▶ REQUIRED WORK: Among the entries below, one line contains "Definition embed (e" and another contains "(** ** Facts *)". Transcribe those two lines and every line between them, exactly.

□ □ □ □

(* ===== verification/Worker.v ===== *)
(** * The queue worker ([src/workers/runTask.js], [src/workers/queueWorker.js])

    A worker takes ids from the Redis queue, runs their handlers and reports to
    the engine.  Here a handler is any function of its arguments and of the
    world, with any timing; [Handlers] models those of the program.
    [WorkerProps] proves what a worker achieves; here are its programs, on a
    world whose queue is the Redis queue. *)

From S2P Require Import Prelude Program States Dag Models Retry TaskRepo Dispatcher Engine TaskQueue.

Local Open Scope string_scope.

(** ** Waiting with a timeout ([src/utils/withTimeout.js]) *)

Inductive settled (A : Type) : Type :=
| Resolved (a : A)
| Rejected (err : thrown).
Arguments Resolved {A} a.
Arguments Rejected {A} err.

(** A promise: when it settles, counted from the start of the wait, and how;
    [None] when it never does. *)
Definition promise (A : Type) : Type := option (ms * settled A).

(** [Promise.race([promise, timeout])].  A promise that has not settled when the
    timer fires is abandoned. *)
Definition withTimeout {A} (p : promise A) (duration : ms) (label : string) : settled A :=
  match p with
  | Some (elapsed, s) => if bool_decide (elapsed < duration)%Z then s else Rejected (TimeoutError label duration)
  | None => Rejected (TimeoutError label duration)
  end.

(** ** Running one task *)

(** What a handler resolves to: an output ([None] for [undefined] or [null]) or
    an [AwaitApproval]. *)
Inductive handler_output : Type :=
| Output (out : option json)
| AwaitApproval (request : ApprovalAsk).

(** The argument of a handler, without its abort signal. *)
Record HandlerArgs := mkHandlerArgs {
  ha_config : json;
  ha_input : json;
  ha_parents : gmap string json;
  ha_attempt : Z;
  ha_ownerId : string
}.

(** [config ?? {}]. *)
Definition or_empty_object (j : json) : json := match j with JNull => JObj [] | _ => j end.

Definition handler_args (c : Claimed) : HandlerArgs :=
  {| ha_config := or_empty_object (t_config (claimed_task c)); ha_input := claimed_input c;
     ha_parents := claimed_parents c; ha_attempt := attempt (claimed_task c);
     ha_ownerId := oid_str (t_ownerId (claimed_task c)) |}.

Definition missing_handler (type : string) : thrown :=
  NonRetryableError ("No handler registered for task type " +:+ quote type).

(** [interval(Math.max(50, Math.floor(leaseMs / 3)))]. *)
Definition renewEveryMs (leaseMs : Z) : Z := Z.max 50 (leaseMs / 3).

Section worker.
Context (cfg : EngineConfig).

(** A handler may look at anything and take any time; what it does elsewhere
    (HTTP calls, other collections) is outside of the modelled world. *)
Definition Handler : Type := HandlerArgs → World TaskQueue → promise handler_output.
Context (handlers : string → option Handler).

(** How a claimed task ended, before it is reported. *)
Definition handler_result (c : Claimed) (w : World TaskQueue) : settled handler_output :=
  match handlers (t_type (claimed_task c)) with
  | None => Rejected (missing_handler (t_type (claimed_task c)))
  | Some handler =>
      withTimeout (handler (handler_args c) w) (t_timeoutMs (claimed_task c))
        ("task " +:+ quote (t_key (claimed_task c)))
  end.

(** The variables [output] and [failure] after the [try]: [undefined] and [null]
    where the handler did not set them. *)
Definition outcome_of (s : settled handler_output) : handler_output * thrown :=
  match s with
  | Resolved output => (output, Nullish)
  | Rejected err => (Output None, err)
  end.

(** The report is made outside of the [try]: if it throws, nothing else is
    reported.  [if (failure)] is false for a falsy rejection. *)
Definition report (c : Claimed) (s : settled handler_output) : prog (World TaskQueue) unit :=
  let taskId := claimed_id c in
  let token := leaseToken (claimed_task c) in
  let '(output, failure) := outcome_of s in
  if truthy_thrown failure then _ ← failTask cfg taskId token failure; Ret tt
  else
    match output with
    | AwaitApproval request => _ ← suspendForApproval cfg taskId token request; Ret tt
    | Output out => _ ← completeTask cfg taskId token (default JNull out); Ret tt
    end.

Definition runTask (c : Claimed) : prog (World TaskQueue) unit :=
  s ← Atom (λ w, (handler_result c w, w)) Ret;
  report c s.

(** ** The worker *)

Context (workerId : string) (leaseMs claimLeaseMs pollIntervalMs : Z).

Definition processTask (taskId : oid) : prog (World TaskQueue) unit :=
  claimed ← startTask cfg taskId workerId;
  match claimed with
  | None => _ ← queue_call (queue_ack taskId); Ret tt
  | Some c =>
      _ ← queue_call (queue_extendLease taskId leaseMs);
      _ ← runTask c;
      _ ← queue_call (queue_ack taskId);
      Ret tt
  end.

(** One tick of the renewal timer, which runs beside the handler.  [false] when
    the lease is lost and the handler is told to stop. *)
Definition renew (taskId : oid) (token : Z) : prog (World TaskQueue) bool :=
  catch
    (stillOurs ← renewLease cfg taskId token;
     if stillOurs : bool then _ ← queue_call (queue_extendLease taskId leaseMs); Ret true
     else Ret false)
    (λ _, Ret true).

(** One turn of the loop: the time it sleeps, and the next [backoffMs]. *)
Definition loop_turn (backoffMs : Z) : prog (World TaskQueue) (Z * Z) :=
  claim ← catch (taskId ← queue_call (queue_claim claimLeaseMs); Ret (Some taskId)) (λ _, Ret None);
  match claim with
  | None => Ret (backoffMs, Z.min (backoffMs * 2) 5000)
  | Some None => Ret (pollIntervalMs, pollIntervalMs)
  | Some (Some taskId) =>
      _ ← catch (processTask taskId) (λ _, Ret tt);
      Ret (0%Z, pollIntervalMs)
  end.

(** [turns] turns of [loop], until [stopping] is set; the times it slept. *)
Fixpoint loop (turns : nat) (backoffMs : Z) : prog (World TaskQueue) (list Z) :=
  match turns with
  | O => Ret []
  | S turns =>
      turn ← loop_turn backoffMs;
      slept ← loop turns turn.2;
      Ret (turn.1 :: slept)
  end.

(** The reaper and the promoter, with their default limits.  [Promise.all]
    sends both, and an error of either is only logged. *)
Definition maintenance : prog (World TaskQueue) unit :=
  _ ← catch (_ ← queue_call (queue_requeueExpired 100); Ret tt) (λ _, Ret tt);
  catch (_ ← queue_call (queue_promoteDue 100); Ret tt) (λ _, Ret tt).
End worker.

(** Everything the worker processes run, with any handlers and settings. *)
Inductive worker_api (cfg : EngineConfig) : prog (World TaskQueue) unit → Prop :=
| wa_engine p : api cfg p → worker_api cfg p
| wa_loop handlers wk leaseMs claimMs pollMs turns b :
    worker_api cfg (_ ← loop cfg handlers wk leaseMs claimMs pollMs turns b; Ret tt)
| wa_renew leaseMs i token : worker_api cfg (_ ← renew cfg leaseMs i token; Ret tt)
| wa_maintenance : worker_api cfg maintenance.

□ □ □ □

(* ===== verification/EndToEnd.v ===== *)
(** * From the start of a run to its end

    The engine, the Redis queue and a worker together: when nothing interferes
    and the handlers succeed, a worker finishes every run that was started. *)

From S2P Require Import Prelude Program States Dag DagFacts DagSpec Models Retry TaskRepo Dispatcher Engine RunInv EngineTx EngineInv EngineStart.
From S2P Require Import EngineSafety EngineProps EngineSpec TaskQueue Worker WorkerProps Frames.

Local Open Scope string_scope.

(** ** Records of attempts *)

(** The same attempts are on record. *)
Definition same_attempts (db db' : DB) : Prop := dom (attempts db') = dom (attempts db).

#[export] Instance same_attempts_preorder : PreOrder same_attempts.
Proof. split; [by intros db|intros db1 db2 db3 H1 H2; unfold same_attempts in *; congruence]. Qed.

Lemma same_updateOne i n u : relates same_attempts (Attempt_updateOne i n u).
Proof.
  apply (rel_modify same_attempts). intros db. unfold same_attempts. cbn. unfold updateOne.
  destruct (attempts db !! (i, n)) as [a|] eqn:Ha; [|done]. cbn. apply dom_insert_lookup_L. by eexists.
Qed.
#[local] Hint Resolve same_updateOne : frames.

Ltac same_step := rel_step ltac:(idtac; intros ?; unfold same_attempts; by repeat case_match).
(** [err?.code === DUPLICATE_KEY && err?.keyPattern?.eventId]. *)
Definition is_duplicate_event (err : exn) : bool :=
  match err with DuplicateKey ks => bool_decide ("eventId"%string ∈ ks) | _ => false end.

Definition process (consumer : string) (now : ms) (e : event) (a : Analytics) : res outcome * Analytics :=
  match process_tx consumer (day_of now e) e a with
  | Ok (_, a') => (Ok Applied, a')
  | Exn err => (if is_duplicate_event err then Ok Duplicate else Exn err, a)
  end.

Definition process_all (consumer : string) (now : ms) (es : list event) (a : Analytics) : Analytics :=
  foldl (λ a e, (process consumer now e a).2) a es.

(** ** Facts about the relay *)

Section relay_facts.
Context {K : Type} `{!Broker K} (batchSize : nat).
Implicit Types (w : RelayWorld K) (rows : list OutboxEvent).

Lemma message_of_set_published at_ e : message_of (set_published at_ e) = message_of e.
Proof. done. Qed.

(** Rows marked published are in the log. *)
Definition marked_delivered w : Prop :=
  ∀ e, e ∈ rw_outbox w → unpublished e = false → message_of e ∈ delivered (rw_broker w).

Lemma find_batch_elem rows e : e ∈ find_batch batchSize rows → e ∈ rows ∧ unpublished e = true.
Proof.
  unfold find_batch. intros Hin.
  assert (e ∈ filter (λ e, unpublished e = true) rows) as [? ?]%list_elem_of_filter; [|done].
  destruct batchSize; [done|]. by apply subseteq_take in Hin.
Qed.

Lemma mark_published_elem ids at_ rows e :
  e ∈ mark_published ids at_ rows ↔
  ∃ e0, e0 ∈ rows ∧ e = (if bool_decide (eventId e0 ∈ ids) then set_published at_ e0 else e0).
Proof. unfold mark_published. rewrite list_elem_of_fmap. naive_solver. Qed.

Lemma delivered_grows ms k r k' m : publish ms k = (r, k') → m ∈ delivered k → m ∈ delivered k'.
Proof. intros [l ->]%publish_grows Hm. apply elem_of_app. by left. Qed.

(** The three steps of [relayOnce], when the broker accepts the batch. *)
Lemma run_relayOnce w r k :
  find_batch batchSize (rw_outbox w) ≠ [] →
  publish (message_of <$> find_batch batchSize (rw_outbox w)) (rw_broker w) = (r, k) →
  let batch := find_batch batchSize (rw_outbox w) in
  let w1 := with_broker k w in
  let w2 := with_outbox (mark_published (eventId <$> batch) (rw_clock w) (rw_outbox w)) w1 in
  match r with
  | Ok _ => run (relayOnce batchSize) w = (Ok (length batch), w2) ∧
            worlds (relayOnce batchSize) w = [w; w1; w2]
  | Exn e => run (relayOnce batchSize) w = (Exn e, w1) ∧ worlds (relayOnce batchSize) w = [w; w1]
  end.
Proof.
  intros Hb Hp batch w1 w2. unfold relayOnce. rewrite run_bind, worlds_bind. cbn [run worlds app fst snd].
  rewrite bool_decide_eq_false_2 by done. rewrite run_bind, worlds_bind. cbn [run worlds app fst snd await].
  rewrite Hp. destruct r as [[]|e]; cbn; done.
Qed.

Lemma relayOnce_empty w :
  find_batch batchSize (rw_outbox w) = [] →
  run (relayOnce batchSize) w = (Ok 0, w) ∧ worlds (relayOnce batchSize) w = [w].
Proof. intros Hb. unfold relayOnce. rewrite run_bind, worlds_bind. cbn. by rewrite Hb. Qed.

□ □ □ □

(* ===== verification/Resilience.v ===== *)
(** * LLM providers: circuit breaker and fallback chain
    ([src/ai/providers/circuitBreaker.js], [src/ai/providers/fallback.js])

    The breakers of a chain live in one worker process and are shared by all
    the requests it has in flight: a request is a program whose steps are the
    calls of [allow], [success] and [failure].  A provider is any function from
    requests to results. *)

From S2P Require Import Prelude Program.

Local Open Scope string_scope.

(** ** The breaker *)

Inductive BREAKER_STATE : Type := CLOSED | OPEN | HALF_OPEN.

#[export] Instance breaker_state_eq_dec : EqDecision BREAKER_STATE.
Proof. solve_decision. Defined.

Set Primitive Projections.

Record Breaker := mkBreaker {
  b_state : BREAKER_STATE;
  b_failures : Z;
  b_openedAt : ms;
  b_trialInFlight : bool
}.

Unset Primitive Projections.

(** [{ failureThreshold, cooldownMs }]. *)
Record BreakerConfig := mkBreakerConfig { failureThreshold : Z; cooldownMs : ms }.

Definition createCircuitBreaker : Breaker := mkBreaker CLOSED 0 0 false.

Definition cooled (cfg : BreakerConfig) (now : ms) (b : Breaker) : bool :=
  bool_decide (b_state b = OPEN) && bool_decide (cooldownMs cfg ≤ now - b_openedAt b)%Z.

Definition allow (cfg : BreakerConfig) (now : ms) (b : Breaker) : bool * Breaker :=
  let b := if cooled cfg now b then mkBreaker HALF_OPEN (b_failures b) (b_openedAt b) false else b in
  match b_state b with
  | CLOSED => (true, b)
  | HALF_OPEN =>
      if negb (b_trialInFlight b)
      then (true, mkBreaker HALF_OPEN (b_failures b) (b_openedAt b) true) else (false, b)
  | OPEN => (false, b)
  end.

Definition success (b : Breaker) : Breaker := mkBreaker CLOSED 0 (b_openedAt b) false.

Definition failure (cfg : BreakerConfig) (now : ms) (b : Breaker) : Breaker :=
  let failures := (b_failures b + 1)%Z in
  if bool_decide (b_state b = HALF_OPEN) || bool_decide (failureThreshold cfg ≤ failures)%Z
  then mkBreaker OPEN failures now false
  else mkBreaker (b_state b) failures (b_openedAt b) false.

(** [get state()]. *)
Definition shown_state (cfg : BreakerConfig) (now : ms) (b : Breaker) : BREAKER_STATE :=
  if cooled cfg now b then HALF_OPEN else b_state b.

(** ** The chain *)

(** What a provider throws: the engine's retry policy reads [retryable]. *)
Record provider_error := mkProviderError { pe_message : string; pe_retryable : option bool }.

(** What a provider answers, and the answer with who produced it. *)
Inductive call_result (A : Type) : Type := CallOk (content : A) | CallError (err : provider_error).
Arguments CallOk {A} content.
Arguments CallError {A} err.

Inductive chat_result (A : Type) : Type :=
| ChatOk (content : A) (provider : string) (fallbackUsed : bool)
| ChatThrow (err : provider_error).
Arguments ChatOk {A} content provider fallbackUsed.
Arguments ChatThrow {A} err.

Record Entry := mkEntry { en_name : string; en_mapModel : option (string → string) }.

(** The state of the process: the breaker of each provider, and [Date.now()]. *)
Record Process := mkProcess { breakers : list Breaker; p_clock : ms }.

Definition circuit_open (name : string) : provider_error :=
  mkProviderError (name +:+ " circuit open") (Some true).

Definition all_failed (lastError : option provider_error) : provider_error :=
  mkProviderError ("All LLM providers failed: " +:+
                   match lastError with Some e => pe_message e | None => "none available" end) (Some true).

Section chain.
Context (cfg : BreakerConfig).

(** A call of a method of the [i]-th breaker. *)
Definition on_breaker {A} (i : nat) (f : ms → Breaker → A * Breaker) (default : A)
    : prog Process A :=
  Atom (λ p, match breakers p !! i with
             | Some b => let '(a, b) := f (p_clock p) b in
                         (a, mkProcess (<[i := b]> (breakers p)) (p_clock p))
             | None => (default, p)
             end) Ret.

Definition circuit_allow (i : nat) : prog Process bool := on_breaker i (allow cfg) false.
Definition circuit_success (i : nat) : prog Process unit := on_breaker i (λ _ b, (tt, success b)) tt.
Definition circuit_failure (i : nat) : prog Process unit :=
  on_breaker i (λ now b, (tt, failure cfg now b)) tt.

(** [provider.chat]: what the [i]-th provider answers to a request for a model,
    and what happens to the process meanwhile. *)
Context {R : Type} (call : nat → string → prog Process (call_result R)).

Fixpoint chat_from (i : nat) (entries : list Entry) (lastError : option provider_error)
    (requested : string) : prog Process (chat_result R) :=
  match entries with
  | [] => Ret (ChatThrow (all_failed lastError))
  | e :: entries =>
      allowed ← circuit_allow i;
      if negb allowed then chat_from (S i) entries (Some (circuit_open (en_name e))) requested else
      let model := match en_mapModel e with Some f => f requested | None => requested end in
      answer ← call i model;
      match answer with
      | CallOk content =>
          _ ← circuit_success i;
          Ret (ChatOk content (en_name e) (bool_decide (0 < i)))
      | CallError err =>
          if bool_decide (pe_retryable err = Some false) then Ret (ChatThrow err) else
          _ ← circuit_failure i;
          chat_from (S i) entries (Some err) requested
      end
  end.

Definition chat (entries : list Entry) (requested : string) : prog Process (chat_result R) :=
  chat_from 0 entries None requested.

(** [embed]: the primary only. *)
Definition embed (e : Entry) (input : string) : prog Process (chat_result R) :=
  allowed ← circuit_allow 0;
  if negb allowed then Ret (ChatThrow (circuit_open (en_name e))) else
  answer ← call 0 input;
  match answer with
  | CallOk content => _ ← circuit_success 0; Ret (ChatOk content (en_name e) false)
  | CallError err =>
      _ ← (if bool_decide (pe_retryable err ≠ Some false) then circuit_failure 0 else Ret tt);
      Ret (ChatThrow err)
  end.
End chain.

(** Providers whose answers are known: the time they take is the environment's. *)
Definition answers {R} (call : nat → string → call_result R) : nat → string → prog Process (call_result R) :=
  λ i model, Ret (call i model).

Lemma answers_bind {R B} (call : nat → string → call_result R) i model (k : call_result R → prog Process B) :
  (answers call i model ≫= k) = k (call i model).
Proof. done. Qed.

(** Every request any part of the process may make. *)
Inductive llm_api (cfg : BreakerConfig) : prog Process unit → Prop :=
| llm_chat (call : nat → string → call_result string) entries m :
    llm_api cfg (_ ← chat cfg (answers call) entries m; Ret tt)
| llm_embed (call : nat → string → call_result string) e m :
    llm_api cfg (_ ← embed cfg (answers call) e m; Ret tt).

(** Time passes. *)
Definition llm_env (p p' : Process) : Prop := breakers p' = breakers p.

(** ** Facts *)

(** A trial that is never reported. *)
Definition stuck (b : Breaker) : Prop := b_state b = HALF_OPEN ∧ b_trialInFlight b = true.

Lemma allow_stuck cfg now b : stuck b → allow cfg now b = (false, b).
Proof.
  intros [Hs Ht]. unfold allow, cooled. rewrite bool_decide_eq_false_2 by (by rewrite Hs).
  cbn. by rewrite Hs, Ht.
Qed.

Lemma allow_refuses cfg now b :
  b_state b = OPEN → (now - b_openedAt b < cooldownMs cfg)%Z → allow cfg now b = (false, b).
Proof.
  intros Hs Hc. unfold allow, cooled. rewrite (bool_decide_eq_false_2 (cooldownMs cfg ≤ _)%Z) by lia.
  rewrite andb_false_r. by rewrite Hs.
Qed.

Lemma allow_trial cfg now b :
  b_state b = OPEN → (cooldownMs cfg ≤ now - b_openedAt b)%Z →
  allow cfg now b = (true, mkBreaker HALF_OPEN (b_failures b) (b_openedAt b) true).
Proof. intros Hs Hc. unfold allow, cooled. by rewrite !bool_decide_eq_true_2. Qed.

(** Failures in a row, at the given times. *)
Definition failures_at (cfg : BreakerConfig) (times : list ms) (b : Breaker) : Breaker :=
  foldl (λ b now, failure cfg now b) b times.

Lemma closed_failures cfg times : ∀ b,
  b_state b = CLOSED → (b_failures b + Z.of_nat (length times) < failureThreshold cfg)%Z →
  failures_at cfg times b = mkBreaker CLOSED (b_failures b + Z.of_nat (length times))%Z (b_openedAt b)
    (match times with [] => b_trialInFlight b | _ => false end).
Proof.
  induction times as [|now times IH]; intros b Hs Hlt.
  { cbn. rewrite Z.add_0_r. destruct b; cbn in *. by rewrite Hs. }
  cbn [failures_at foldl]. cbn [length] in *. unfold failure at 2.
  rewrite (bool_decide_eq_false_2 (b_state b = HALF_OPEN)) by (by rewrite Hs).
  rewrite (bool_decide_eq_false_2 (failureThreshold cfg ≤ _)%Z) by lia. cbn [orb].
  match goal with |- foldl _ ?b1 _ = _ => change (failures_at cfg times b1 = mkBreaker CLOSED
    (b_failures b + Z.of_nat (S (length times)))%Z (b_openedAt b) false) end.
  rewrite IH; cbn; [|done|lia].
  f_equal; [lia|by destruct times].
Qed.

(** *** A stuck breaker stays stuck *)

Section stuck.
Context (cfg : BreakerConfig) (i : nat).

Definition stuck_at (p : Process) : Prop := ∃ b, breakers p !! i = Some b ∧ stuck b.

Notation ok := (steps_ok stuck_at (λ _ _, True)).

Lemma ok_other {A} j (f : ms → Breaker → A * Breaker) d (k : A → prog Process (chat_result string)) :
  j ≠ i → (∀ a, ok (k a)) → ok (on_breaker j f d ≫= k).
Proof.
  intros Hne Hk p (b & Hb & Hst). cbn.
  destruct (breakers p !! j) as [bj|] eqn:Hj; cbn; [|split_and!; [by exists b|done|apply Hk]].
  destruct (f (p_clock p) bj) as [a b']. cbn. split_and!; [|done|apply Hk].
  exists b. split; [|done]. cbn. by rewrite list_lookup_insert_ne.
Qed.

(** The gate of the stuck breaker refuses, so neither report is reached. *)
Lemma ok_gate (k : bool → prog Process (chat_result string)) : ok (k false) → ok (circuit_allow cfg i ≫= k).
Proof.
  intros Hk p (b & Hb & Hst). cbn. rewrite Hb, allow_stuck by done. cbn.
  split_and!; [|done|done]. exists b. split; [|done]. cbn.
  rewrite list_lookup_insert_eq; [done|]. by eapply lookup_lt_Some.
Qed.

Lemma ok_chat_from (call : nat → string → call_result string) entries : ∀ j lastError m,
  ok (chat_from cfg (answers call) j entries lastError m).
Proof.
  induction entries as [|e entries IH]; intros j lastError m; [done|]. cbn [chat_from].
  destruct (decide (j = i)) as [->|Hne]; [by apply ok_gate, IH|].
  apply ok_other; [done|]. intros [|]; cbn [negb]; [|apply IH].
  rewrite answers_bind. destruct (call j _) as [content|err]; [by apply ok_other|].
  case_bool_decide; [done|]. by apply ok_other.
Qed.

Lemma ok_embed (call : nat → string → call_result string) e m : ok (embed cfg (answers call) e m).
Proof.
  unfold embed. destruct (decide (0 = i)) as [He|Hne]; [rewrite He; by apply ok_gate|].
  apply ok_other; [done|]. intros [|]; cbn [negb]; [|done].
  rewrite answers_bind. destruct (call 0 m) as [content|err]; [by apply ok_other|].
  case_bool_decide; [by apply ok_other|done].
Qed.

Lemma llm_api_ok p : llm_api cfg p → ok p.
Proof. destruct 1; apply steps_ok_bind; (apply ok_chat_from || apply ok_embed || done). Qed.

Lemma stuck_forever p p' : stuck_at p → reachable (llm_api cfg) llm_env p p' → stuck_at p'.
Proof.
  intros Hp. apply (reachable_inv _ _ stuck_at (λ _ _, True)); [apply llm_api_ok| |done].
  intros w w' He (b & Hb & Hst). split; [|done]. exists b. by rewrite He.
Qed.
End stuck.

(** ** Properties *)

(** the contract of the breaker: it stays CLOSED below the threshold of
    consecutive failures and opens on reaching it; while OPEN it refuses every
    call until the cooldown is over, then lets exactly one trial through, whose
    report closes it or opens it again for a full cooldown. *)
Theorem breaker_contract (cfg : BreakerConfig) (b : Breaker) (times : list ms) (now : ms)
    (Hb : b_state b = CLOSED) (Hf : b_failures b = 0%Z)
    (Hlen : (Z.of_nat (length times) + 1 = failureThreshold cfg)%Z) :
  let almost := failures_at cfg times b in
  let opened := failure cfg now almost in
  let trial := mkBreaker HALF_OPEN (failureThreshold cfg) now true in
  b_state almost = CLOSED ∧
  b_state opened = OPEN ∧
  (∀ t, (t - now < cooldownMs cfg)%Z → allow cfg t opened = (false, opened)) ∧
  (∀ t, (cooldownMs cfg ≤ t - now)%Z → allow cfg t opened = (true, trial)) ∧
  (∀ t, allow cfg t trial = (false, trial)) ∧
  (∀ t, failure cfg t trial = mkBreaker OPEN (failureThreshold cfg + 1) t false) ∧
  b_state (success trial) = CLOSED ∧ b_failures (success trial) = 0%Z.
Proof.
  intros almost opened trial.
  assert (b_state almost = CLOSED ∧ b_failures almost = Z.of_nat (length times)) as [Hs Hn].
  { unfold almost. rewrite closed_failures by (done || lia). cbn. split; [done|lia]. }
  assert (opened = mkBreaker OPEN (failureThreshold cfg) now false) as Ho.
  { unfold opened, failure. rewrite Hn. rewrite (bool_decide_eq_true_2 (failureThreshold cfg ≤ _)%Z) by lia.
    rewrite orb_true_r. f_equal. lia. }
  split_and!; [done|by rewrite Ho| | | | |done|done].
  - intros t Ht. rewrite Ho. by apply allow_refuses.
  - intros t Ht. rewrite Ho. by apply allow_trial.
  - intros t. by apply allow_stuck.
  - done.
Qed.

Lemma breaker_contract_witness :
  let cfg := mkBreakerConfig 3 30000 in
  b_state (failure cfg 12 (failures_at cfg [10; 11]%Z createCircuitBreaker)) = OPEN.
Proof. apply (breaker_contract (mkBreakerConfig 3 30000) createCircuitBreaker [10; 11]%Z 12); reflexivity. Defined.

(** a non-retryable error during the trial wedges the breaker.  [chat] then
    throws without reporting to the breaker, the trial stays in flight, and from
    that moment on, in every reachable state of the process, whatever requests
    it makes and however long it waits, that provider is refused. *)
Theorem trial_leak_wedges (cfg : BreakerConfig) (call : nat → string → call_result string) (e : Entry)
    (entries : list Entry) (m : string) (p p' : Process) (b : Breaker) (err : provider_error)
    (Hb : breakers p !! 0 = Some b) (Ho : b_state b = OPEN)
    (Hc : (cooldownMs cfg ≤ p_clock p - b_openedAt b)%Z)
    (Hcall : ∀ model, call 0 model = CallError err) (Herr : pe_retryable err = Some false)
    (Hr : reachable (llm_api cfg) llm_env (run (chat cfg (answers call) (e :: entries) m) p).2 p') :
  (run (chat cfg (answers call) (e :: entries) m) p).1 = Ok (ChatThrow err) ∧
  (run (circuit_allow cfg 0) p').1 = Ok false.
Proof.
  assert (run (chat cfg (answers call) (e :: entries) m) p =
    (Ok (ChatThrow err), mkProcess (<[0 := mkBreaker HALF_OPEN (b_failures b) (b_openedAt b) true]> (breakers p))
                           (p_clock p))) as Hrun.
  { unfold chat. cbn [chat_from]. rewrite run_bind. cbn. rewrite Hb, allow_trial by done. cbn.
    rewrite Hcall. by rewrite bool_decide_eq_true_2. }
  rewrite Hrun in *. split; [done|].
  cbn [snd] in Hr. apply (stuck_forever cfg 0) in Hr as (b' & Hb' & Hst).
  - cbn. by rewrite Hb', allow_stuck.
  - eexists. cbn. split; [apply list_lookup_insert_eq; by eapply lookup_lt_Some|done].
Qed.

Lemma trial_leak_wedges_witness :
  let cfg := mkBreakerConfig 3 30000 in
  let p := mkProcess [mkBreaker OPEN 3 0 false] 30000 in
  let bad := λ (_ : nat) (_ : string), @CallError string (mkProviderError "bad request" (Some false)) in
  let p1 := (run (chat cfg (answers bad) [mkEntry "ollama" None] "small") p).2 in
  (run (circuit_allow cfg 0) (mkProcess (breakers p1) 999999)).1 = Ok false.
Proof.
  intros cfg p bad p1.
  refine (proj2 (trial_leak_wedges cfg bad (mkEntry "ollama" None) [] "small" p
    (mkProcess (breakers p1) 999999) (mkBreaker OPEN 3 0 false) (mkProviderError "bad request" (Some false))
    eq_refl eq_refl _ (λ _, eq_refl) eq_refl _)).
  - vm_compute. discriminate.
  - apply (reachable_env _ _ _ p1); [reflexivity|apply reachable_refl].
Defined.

□ □ □ □

▶ ANSWER SECTION:
Definition embed (e : Entry) (input : string) : prog Process (chat_result R) :=
  allowed ← circuit_allow 0;
  if negb allowed then Ret (ChatThrow (circuit_open (en_name e))) else
  answer ← call 0 input;
  match answer with
  | CallOk content => _ ← circuit_success 0; Ret (ChatOk content (en_name e) false)
  | CallError err =>
      _ ← (if bool_decide (pe_retryable err ≠ Some false) then circuit_failure 0 else Ret tt);
      Ret (ChatThrow err)
  end.
End chain.

(** Providers whose answers are known: the time they take is the environment's. *)
Definition answers {R} (call : nat → string → call_result R) : nat → string → prog Process (call_result R) :=
  λ i model, Ret (call i model).

Lemma answers_bind {R B} (call : nat → string → call_result R) i model (k : call_result R → prog Process B) :
  (answers call i model ≫= k) = k (call i model).
Proof. done. Qed.

(** Every request any part of the process may make. *)
Inductive llm_api (cfg : BreakerConfig) : prog Process unit → Prop :=
| llm_chat (call : nat → string → call_result string) entries m :
    llm_api cfg (_ ← chat cfg (answers call) entries m; Ret tt)
| llm_embed (call : nat → string → call_result string) e m :
    llm_api cfg (_ ← embed cfg (answers call) e m; Ret tt).

(** Time passes. *)
Definition llm_env (p p' : Process) : Prop := breakers p' = breakers p.

(** ** Facts *)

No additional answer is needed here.